We then had lunch together, and toured some traditional Hakka houses in the area that also have ancestral halls. In the picture, Prof. Li is explaining to the students what they are seeing in the ancestral hall. She is one of many at Jiaying University who are doing research around Hakka society, history, and culture.
Hakka Roundhouses, 17 June 2001
Yongding, Fujian Province
Today we had a very long but rewarding day. We left Jiaying University for a more than 4 hour drive to see a famous example of traditional architecture and family life — the Hakka Roundhouses at nearby Yongding County, Fujian Province. It was a difficult trip, since we had to cross over a series of mountains and many of these mountain roads were not paved and pockmarked with big holes from flooding and large truck use. Far off the usual tourist path, the trip was worth it to see these large buildings that could house close to one thousand people, often of the same lineage.
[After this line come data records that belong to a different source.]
(* ===== verification/Sched.v ===== *)
(** The scheduler and sleep/wakeup: the middle part of proc.c.

    The scheduler's loop body is [scheduler_round]; a process gives up the CPU with
    [swtch], and [runs] executes a routine with a given behaviour of the processes
    at these points, recording the state at every switch. *)

From stdpp Require Import base tactics option list gmap strings numbers.
From Stdlib Require Import ZArith Lia.
From S2P Require Import Prelude Mem CString Layout Kalloc ShmTable Vm ProcState.
Open Scope Z_scope.

Section sched.
Context {FS : Type}.
Abbreviation K := (kstate FS).

(** * Giving up the CPU *)

(** The checks that [ptable.lock] is the only lock held and that interrupts are off
    concern the CPU, not the process table: [wp] demands them at [swtch]. *)
Definition sched (me : nat) : M K unit :=
  p <- get_proc me ;;
  if bool_decide (state p = RUNNING) then panic "sched running" else swtch.

Definition yield (me : nat) : M K unit :=
  acquire LK_ptable ;;
  upd_proc me (set_state RUNNABLE) ;;
  sched me ;;
  release LK_ptable.

Definition sleep (me : nat) (c : chan) (lk : lockid) : M K unit :=
  when (negb (bool_decide (lk = LK_ptable))) (acquire LK_ptable ;; release lk) ;;
  upd_proc me (set_chan (Some c)) ;;
  upd_proc me (set_state SLEEPING) ;;
  sched me ;;
  upd_proc me (set_chan None) ;;
  when (negb (bool_decide (lk = LK_ptable))) (release LK_ptable ;; acquire lk).

(** * Waking up *)

Definition sleeping_on (c : chan) (p : proc) : bool :=
  bool_decide (state p = SLEEPING) && bool_decide (chan_of p = Some c).

Definition wakeup1 (c : chan) : M K unit :=
  modify (fun s => set_ptable
    ((fun p => if sleeping_on c p then set_state RUNNABLE p else p) <$> ptable s) s).

Definition wakeup (c : chan) : M K unit :=
  acquire LK_ptable ;; wakeup1 c ;; release LK_ptable.

Definition kill (pid0 : Z) : M K Z :=
  acquire LK_ptable ;;
  ps <- gets ptable ;;
  match find_index (fun p => pid p =? pid0) ps with
  | Some i =>
      upd_proc i (set_killed 1) ;;
      p <- get_proc i ;;
      when (bool_decide (state p = SLEEPING)) (upd_proc i (set_state RUNNABLE)) ;;
      release LK_ptable ;;
      ret 0
  | None => release LK_ptable ;; ret (-1)
  end.

Definition setHighPrio (me : nat) : M K Z :=
  p <- get_proc me ;; modify (set_highpid (pid p)) ;; ret 0.

(** * The scheduler *)

(** [switchuvm] loads segment registers and the page-table register; what the table
    sees of it is the panic. *)
Definition switchuvm (i : nat) : M K unit :=
  p <- get_proc i ;;
  if pgdir p =? 0 then panic "switchuvm: no pgdir" else ret tt.

(** [proc = p; switchuvm(p); p->state = RUNNING; swtch(...); switchkvm(); proc = 0;] *)
Definition dispatch (i : nat) : M K unit :=
  switchuvm i ;;
  upd_proc i (set_state RUNNING) ;;
  swtch.

Definition find_high (s : K) : option nat :=
  if highpid s =? 0 then None
  else find_index (fun p => bool_decide (state p = RUNNABLE) && (pid p =? highpid s)) (ptable s).

(** One turn of [for (;;)]. *)
Definition scheduler_round : M K unit :=
  acquire LK_ptable ;;
  high <- gets find_high ;;
  match high with
  | Some i => dispatch i
  | None =>
      for_each (seq 0 (Z.to_nat NPROC)) (fun i =>
        p <- get_proc i ;;
        when (bool_decide (state p = RUNNABLE)) (dispatch i))
  end ;;
  release LK_ptable.

(** * Running with the processes' turns filled in *)

(** [h] is what happens between a switch and the return from it. *)
Fixpoint runs {S A} (h : S -> S) (p : prog S A) : list S * res S A :=
  match p with
  | Ret a s => ([], ROk a s)
  | Panic m => ([], RPanic m)
  | Undef m => ([], RUndef m)
  | OutOfFuel => ([], RFuel)
  | Sync (ESleep c _) s _ => ([], RBlocked c s)
  | Sync ESwtch s k => let '(tr, r) := runs h (k (h s)) in (s :: tr, r)
  | Sync _ s k => runs h (k s)
  end.

Definition rsbind {S A B} (x : list S * res S A) (f : A -> S -> list S * res S B) : list S * res S B :=
  match x with
  | (tr, ROk a s) => let '(tr', r) := f a s in (tr ++ tr', r)
  | (tr, RPanic m) => (tr, RPanic m)
  | (tr, RUndef m) => (tr, RUndef m)
  | (tr, RBlocked c s) => (tr, RBlocked c s)
  | (tr, RSwitched s) => (tr, RSwitched s)
  | (tr, RFuel) => (tr, RFuel)
  end.

(** A process that runs until its time slice ends: [yield]. *)
Definition preempt (s : K) : K :=
  set_ptable ((fun p => if bool_decide (state p = RUNNING) then set_state RUNNABLE p else p)
    <$> ptable s) s.

(** The state in which process [i] has the CPU. *)
Definition with_running (s : K) (i : nat) : K :=
  set_ptable (alter (set_state RUNNING) i (ptable s)) s.

Definition is_runnable (s : K) (i : nat) : bool :=
  match ptable s !! i with Some p => bool_decide (state p = RUNNABLE) | None => false end.

(** Rounds of the scheduler. *)
Fixpoint rounds (n : nat) : M K unit :=
  match n with O => ret tt | S k => scheduler_round ;; rounds k end.

(** * Theorems *)

Lemma runs_bind {S A B} h (m : M S A) (f : A -> M S B) s :
  runs h (bind m f s) = rsbind (runs h (m s)) (fun a s' => runs h (f a s')).
Proof.
  unfold bind. induction (m s) as [a t| | | |e t k IH]; simpl; try done.
  - by destruct (runs h (f a t)).
  - destruct e; simpl; try done; try apply IH.
    rewrite IH. destruct (runs h (k (h t))) as [tr [ | | | | | ]]; simpl; try done.
    by destruct (runs h (f _ _)).
Qed.

Definition pcs_ok (s : K) : Prop :=
  Forall (fun p => state p <> RUNNING /\ (state p = RUNNABLE -> pgdir p <> 0)) (ptable s).

Lemma set_state_back p st : state p = st -> forall st', set_state st (set_state st' p) = p.
Proof. by intros <- ?; destruct p. Qed.

(** Dispatching a runnable process and preempting it leaves the table as it was. *)
Lemma preempt_dispatched s i p :
  pcs_ok s -> ptable s !! i = Some p -> state p = RUNNABLE ->
  preempt (set_ptable (alter (set_state RUNNING) i (ptable s)) s) = s.
Proof.
  intros Hok Hi Hr. destruct s as [v ps hp np ip mx tk f]. unfold preempt, set_ptable; cbn [ptable vm highpid nextpid initproc mxarray ticks fs] in *.
  f_equal. apply list_eq. intros j. rewrite list_lookup_fmap.
  destruct (decide (i = j)) as [<-|Hne].
  - rewrite list_lookup_alter_eq, Hi. cbn [fmap option_fmap option_map].
    rewrite bool_decide_true by done. by rewrite set_state_back.
  - rewrite list_lookup_alter_ne by done. destruct (ps !! j) as [q|] eqn:Hj; [|done]. simpl.
    unfold pcs_ok in Hok; simpl in Hok. rewrite list.Forall_lookup in Hok.
    destruct (Hok j q Hj) as [Hnr _]. by rewrite bool_decide_false.
Qed.

Lemma runs_dispatch s i p :
  pcs_ok s -> ptable s !! i = Some p -> state p = RUNNABLE ->
  runs preempt (dispatch i s) = ([set_ptable (alter (set_state RUNNING) i (ptable s)) s], ROk tt s).
Proof.
  intros Hok Hi Hr. unfold dispatch, switchuvm. rewrite !runs_bind. unfold get_proc. rewrite Hi. simpl.
  unfold pcs_ok in Hok. pose proof Hok as Hok'. rewrite list.Forall_lookup in Hok.
  destruct (Hok i p Hi) as [_ Hpg].
  destruct (Z.eqb_spec (pgdir p) 0); [by destruct Hpg|]. simpl. by rewrite (preempt_dispatched s i p).
Qed.

Lemma runs_scan s (l : list nat) :
  pcs_ok s -> (forall i, i ∈ l -> (i < length (ptable s))%nat) ->
  runs preempt (for_each l (fun i =>
      p <- get_proc i ;; when (bool_decide (state p = RUNNABLE)) (dispatch i)) s)
    = (with_running s <$> filter (fun i => is_runnable s i = true) l, ROk tt s).
Proof.
  intros Hok. induction l as [|i l IH]; intros Hl; [done|]. cbn [for_each].
  destruct (lookup_lt_is_Some_2 (ptable s) i (Hl i ltac:(set_solver))) as [p Hp].
  rewrite !runs_bind. unfold get_proc at 1.
  rewrite Hp. cbn [runs rsbind]. rewrite filter_cons.
  assert (is_runnable s i = bool_decide (state p = RUNNABLE)) as Ei by (unfold is_runnable; by rewrite Hp).
  destruct (bool_decide (state p = RUNNABLE)) eqn:Hr; cbn [when].
  - apply bool_decide_eq_true in Hr. rewrite (runs_dispatch s i p) by done.
    rewrite decide_True by (by rewrite Ei). cbn [app rsbind]. rewrite IH by set_solver. done.
  - rewrite decide_False by (by rewrite Ei). cbn [ret runs app rsbind]. rewrite IH by set_solver. done.
Qed.

Lemma runs_round_high s i p :
  pcs_ok s -> find_high s = Some i -> ptable s !! i = Some p -> state p = RUNNABLE ->
  runs preempt (scheduler_round s) = ([with_running s i], ROk tt s).
Proof.
  intros Hok Hf Hp Hr. unfold scheduler_round. rewrite runs_bind. cbn [acquire sync runs rsbind].
  rewrite runs_bind. cbn [gets runs rsbind]. rewrite Hf.
  rewrite runs_bind, (runs_dispatch s i p) by done. done.
Qed.

(** C21. Round robin: when no runnable process has the high priority, one turn of the scheduler
    gives the CPU to every runnable process once, in table order, and to no other; when each of
    them runs until its time slice ends, the table is as it was afterwards. *)
Theorem scheduler_round_robin s :
  pcs_ok s -> length (ptable s) = Z.to_nat NPROC -> find_high s = None ->
  runs preempt (scheduler_round s) =
    (with_running s <$> filter (fun i => is_runnable s i = true) (seq 0 (Z.to_nat NPROC)), ROk tt s).
Proof.
  intros Hok Hlen Hf. unfold scheduler_round. rewrite runs_bind. cbn [acquire sync runs rsbind].
  rewrite runs_bind. cbn [gets runs rsbind]. rewrite Hf.
  rewrite runs_bind, runs_scan; [|done|].
  - cbn [release sync runs rsbind app]. by rewrite !app_nil_r.
  - intros i Hi%elem_of_seq. lia.
Qed.

(** The search of the scheduler finds the process with the high priority. *)
Lemma find_high_is (s : K) i p :
  ptable s !! i = Some p -> state p = RUNNABLE -> pid p = highpid s -> highpid s <> 0 ->
  (forall j q, j <> i -> ptable s !! j = Some q -> state q = RUNNABLE -> pid q <> highpid s) -> find_high s = Some i.
Proof.
  intros Hp Hr Hpid H0 Huniq. unfold find_high. destruct (Z.eqb_spec (highpid s) 0); [done|].
  apply find_index_Some. split.
  - exists p. split; [done|]. rewrite bool_decide_true by done. rewrite Hpid. apply Z.eqb_refl.
  - intros j q Hj Hq. destruct (bool_decide_reflect (state q = RUNNABLE)) as [Hrq|]; [|done].
    apply Z.eqb_neq, (Huniq j q); [lia|done|done].
Qed.

(** The processes that want the CPU; all have an address space. *)
Definition wants_cpu (p : proc) : Prop := state p = RUNNABLE \/ state p = RUNNING.

Lemma preempt_lookup (s : K) j q : ptable (preempt s) !! j = Some q ->
  exists p, ptable s !! j = Some p /\ pid q = pid p /\ pgdir q = pgdir p /\ state q <> RUNNING /\ (state q = RUNNABLE -> wants_cpu p).
Proof.
  cbn [preempt ptable set_ptable]. rewrite list_lookup_fmap. intros (p & Hp & ->)%fmap_Some. exists p. split; [done|]. unfold wants_cpu.
  case_bool_decide as E; (split; [done|]); (split; [done|]); (split; [done|]); intros H; [by right|by left].
Qed.

(** C22. Priority.  When a running process has called [setHighPrio] and its time slice ends, it gets the CPU again in every turn
    of the scheduler while it is runnable, and no other process gets it, however many turns the scheduler
    makes, whoever else is runnable and wherever the process is in the table; its pid is not 0 and
    no other process that wants the CPU has it. *)
Theorem scheduler_priority (s0 : K) i p n :
  ptable s0 !! i = Some p -> state p = RUNNING -> pid p <> 0 ->
  (forall j q, ptable s0 !! j = Some q -> wants_cpu q -> pgdir q <> 0 /\ (j <> i -> pid q <> pid p)) ->
  exists s1, run (setHighPrio i s0) = ROk 0 s1 /\ ptable s1 = ptable s0 /\
    runs preempt (rounds n (preempt s1)) = (replicate n (with_running (preempt s1) i), ROk tt (preempt s1)).
Proof.
  intros Hp Hr H0 Hall. exists (set_highpid (pid p) s0). split; [|split; [done|]].
  { unfold setHighPrio, get_proc. rewrite run_bind, Hp. done. }
  set (s := preempt (set_highpid (pid p) s0)).
  assert (ptable s !! i = Some (set_state RUNNABLE p)) as Hi.
  { cbn [s preempt ptable set_ptable set_highpid]. rewrite list_lookup_fmap, Hp. cbn. by rewrite bool_decide_true. }
  assert (pcs_ok s) as Hok.
  { apply list.Forall_lookup. intros j q (p' & Hp' & _ & -> & Hnr & Hw)%preempt_lookup. split; [done|]. intros Hq. by apply (Hall j p' Hp'), Hw. }
  assert (find_high s = Some i) as Hf.
  { apply (find_high_is s i (set_state RUNNABLE p)); try done. intros j q Hj (p' & Hp' & -> & _ & _ & Hw)%preempt_lookup Hq.
    apply (Hall j p' Hp'); [by apply Hw|done]. }
  induction n as [|n IH]; [done|]. cbn [rounds].
  rewrite runs_bind, (runs_round_high s i (set_state RUNNABLE p)) by done. cbn [rsbind]. by rewrite IH.
Qed.

(** ** Sleep and wakeup *)

(** [sleep] gives up the CPU with the process SLEEPING on its channel. *)
Lemma run_sleep me c lk s p :
  ptable s !! me = Some p ->
  run (sleep me c lk s) =
    RSwitched (set_ptable (<[me := set_state SLEEPING (set_chan (Some c) p)]> (ptable s)) s).
Proof.
  intros Hp. unfold sleep, sched.
  assert (forall t : K, ptable t !! me = Some p ->
    run ((upd_proc me (set_chan (Some c)) ;; upd_proc me (set_state SLEEPING) ;;
      (q <- get_proc me ;; if bool_decide (state q = RUNNING) then panic "sched running" else swtch) ;;
      upd_proc me (set_chan None) ;;
      when (negb (bool_decide (lk = LK_ptable))) (release LK_ptable ;; acquire lk)) t) =
    RSwitched (set_ptable (<[me := set_state SLEEPING (set_chan (Some c) p)]> (ptable t)) t)) as E.
  { intros t Ht. krun. cbn [ptable set_ptable].
    assert (alter (set_state SLEEPING) me (alter (set_chan (Some c)) me (ptable t)) =
      <[me:=set_state SLEEPING (set_chan (Some c) p)]> (ptable t)) as ->.
    { apply list_eq. intros j. destruct (decide (me = j)) as [<-|].
      - rewrite !list_lookup_alter_eq, Ht. rewrite list_lookup_insert_eq; [done|].
        by eapply lookup_lt_Some.
      - by rewrite !list_lookup_alter_ne, list_lookup_insert_ne. }
    rewrite list_lookup_insert_eq by (by eapply lookup_lt_Some). krun. done. }
  rewrite run_bind, run_when. destruct (negb _); cbn [rbind]; [mrun|]; by apply E.
Qed.

Lemma run_wakeup1 c s :
  run (wakeup1 c s) = ROk tt (set_ptable
    ((fun p => if sleeping_on c p then set_state RUNNABLE p else p) <$> ptable s) s).
Proof. done. Qed.

Lemma run_wakeup_table c s :
  run (wakeup c s) = ROk tt (set_ptable
    ((fun p => if sleeping_on c p then set_state RUNNABLE p else p) <$> ptable s) s).
Proof. unfold wakeup. by mrun. Qed.

End sched.

(** * Concrete states *)

Section concrete.
Let p0 (st : procstate) (n : Z) : proc := set_pgdir 0x80500000 (set_pid n (set_state st proc_zero)).
(** Three processes, the second asleep; [hp] is the high-priority pid. *)
Let st0 (hp : Z) : kstate unit :=
  mkK (mkVm (mkKmem true 0 ∅) [] 0)
    ([p0 RUNNABLE 1; p0 SLEEPING 2; p0 RUNNABLE 3] ++ replicate 61 proc_zero) hp 4 (Some 0%nat) [] 0 tt.

Lemma st0_ok hp : pcs_ok (st0 hp).
Proof. unfold pcs_ok, st0; simpl. repeat constructor; done. Qed.

Lemma scheduler_round_robin_witness :
  runs preempt (scheduler_round (st0 2)) =
    ([with_running (st0 2) 0; with_running (st0 2) 2], ROk tt (st0 2)).
Proof. apply (scheduler_round_robin (st0 2)); [apply st0_ok|reflexivity|reflexivity]. Defined.

(** The third process sets its priority; it is the only one that runs from then on. *)
Let st2 : kstate unit := set_ptable (<[2%nat := p0 RUNNING 3]> (ptable (st0 2))) (st0 2).
Lemma scheduler_priority_witness : exists s1,
  run (setHighPrio 2 st2) = ROk 0 s1 /\
  runs preempt (rounds 5 (preempt s1)) = (replicate 5 (with_running (preempt s1) 2), ROk tt (preempt s1)) /\
  is_runnable (preempt s1) 0 = true.
Proof.
  destruct (scheduler_priority st2 2 (p0 RUNNING 3) 5) as (s1 & R & E & H); [reflexivity|reflexivity|discriminate| |].
  - intros j q Hq Hw. do 3 (destruct j as [|j]; [cbn in Hq; injection Hq as <-; split; done|]).
    apply list_elem_of_lookup_2 with (l := replicate 61 proc_zero) (i := j), elem_of_replicate in Hq as [-> _]. by destruct Hw.
  - exists s1. split; [exact R|]. split; [exact H|]. unfold is_runnable. cbn [preempt ptable set_ptable]. by rewrite E.
Defined.
End concrete.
Pictured above is the group (with four faculty members from Jiaying University and our driver) on a mountain lookout, with some of the roundhouses below us in the bottom left hand corner. To give you an idea of the scale, in the picture below is a picture of Jeff inside a roundhouse. Roundhouses can be three or four (or more) stores tall, with rooms located in rings on the outside of the house. The houses are self-contained, with wells and stables located inside the walled enclosure. Like castles in Europe, these roundhouses were built with security in mind — lineages could protect themselves inside against bandits or other lineages during times of conflict.
Ludi Temple, Meizhou City
18 June 2001
Written by Jen Fugate, 20 June 2001
On 20 June, I went with Teacher Li to the Ludi Temple here in Meizhou City. This was my second trip to this particular temple. On my first visit on 18 June, I mainly walked around and took pictures of the different gods while receiving explanations of each god’s significance from Teacher Li. Today I actually interacted with the monks and the nuns at the temple. This temple only has temporary nuns who come during the day to help out with the cooking and the cleaning. The monks on the other hand actually live at the temple, but are allowed to have families. In this picture I am seen with the daughter of one of the monks. While I talked to one of the nuns, the leader of the temple walked in and introduced himself. I asked him about his duties as temple leader, and he referred to himself as being like the manager of a factory. He doesn’t do the labor; instead, he makes sure that everything gets done and manages the money. If there is a conference, it is his job to go as a representative for the temple. One of the rooms at the temple that I found to be most interesting contained a statue of Confucius, Lao Tzu, and Buddha. Many people in China actually practice all three religions.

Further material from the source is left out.